Once the line with "0 <= va < MAXVA -> va" is found in the entries below, print it and each following line exactly, stopping after the line with "set (p := va / 2 ^ 12)."; print nothing else.
#### Study material
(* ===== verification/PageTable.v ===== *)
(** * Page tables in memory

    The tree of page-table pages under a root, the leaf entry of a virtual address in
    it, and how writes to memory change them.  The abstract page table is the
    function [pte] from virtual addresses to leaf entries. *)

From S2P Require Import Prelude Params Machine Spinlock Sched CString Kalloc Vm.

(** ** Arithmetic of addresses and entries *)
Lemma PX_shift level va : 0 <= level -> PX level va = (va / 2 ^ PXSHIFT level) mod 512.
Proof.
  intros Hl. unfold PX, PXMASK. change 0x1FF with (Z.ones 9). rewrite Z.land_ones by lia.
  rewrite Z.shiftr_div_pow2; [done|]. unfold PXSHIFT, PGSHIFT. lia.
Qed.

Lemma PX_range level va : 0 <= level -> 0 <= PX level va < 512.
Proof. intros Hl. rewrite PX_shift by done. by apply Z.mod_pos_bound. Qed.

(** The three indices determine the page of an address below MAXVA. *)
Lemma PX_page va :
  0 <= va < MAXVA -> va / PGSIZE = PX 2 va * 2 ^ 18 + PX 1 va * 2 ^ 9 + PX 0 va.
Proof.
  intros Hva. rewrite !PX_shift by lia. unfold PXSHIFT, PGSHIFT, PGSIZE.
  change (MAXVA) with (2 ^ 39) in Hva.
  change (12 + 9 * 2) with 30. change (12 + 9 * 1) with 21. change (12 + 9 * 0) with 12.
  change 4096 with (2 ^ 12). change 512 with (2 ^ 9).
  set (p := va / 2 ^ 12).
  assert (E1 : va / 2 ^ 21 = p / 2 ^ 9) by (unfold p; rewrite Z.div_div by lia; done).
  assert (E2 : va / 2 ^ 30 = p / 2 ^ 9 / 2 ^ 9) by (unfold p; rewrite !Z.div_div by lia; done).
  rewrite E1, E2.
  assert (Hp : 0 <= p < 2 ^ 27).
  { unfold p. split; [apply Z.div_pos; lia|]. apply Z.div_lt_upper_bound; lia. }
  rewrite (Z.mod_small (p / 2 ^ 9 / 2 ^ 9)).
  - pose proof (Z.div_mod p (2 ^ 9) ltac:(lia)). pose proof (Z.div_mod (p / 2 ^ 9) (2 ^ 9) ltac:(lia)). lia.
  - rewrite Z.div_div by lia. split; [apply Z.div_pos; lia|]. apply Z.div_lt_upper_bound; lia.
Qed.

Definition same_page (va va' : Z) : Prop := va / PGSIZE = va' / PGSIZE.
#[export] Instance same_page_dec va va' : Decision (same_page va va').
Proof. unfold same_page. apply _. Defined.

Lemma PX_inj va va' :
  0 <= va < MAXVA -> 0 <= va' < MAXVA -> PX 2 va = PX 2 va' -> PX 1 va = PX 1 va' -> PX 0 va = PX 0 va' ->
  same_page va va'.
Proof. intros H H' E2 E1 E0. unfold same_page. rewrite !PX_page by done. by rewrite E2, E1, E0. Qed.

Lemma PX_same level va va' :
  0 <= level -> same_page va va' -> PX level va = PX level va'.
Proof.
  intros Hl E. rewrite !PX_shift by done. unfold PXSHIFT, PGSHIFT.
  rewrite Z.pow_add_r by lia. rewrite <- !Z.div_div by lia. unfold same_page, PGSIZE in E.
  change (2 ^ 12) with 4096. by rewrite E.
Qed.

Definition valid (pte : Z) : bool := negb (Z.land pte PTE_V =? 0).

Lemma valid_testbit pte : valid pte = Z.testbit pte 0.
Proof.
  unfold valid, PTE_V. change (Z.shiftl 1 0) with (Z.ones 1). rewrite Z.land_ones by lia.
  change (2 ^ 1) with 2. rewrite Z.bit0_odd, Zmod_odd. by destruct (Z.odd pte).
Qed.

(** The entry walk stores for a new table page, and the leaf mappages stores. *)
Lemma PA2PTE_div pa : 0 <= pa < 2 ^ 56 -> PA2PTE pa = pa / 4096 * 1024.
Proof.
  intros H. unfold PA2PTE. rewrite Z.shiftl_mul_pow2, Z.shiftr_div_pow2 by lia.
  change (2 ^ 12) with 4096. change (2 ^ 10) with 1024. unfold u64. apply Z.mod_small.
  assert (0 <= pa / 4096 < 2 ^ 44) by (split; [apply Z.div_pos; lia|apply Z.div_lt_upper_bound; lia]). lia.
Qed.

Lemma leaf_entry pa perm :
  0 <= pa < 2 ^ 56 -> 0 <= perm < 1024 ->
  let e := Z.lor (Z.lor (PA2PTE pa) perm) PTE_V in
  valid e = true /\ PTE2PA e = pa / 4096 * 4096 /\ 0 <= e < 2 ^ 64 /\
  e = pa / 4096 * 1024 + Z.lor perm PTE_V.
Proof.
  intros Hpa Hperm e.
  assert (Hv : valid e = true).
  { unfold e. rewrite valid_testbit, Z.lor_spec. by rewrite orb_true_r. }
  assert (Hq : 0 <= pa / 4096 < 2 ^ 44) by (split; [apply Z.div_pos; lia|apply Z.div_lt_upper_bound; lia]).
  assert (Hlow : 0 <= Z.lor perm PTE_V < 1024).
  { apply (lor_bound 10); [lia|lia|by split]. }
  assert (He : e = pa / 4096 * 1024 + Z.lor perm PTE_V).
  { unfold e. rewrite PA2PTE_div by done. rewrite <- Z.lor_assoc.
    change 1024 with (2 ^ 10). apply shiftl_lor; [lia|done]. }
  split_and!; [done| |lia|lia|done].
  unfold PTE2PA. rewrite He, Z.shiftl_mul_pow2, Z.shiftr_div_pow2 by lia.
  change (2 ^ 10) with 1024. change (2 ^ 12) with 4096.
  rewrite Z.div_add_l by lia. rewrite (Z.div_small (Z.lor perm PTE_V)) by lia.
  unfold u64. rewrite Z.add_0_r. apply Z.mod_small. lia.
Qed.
########
#### Study material
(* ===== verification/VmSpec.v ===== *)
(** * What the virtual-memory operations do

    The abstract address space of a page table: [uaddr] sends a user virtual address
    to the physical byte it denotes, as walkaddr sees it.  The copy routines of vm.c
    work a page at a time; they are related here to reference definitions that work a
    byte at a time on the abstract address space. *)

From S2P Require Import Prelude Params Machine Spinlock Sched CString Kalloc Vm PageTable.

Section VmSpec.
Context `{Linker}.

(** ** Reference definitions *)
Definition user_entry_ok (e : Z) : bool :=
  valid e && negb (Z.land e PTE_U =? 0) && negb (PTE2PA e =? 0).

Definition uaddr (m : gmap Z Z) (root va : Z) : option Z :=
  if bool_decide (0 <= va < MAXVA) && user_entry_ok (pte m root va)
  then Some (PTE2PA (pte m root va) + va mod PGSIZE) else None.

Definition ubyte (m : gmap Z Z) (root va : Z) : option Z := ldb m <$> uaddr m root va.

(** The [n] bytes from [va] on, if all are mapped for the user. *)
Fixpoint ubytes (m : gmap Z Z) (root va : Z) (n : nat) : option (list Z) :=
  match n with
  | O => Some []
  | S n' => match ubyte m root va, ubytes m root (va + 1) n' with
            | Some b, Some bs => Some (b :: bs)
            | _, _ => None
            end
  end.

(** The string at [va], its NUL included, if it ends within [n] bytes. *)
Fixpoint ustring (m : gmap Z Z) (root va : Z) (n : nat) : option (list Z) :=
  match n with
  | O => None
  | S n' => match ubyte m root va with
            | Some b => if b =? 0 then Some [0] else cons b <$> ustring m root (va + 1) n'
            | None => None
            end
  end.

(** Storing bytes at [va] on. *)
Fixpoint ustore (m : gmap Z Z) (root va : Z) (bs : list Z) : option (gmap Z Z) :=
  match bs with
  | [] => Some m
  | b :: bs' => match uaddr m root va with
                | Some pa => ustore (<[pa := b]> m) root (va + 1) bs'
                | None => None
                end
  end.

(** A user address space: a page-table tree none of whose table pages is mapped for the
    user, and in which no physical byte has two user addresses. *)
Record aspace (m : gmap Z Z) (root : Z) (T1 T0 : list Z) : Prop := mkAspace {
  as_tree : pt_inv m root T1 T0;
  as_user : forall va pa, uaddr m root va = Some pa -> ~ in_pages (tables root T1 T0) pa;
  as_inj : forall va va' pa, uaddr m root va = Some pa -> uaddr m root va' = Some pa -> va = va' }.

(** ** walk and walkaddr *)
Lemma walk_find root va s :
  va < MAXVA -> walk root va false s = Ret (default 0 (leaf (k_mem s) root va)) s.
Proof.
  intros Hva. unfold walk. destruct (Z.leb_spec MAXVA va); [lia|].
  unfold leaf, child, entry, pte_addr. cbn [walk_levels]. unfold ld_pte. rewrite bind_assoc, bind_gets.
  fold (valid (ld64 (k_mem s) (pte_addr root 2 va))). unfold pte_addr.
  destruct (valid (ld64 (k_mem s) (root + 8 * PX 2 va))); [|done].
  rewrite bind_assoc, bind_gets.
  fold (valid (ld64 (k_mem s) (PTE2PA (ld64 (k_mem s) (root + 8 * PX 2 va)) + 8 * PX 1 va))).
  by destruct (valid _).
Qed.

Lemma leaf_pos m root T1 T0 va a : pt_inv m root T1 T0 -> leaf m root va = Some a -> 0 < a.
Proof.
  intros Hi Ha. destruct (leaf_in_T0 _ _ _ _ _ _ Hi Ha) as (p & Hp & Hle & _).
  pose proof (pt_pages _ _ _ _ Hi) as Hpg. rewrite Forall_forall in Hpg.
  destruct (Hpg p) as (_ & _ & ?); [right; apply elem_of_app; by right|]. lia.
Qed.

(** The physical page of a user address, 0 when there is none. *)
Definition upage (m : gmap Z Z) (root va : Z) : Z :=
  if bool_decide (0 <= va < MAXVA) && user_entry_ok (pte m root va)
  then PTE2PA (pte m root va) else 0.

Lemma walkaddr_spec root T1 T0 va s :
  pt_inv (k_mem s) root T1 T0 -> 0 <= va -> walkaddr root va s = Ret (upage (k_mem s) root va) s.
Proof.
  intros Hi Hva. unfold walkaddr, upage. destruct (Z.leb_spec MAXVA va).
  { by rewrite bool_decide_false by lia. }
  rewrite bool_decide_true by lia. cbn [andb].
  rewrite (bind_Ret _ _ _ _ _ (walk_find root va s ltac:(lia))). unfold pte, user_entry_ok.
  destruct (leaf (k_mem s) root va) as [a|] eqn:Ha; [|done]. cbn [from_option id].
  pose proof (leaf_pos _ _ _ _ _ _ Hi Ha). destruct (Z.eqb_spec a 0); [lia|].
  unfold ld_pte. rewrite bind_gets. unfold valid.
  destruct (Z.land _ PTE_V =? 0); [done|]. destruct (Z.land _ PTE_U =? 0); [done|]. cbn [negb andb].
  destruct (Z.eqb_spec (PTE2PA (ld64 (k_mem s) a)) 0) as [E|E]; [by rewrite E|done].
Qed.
########
◆ Answer to the problem ◆
  0 <= va < MAXVA -> va / PGSIZE = PX 2 va * 2 ^ 18 + PX 1 va * 2 ^ 9 + PX 0 va.
Proof.
  intros Hva. rewrite !PX_shift by lia. unfold PXSHIFT, PGSHIFT, PGSIZE.
  change (MAXVA) with (2 ^ 39) in Hva.
  change (12 + 9 * 2) with 30. change (12 + 9 * 1) with 21. change (12 + 9 * 0) with 12.
  change 4096 with (2 ^ 12). change 512 with (2 ^ 9).
  set (p := va / 2 ^ 12).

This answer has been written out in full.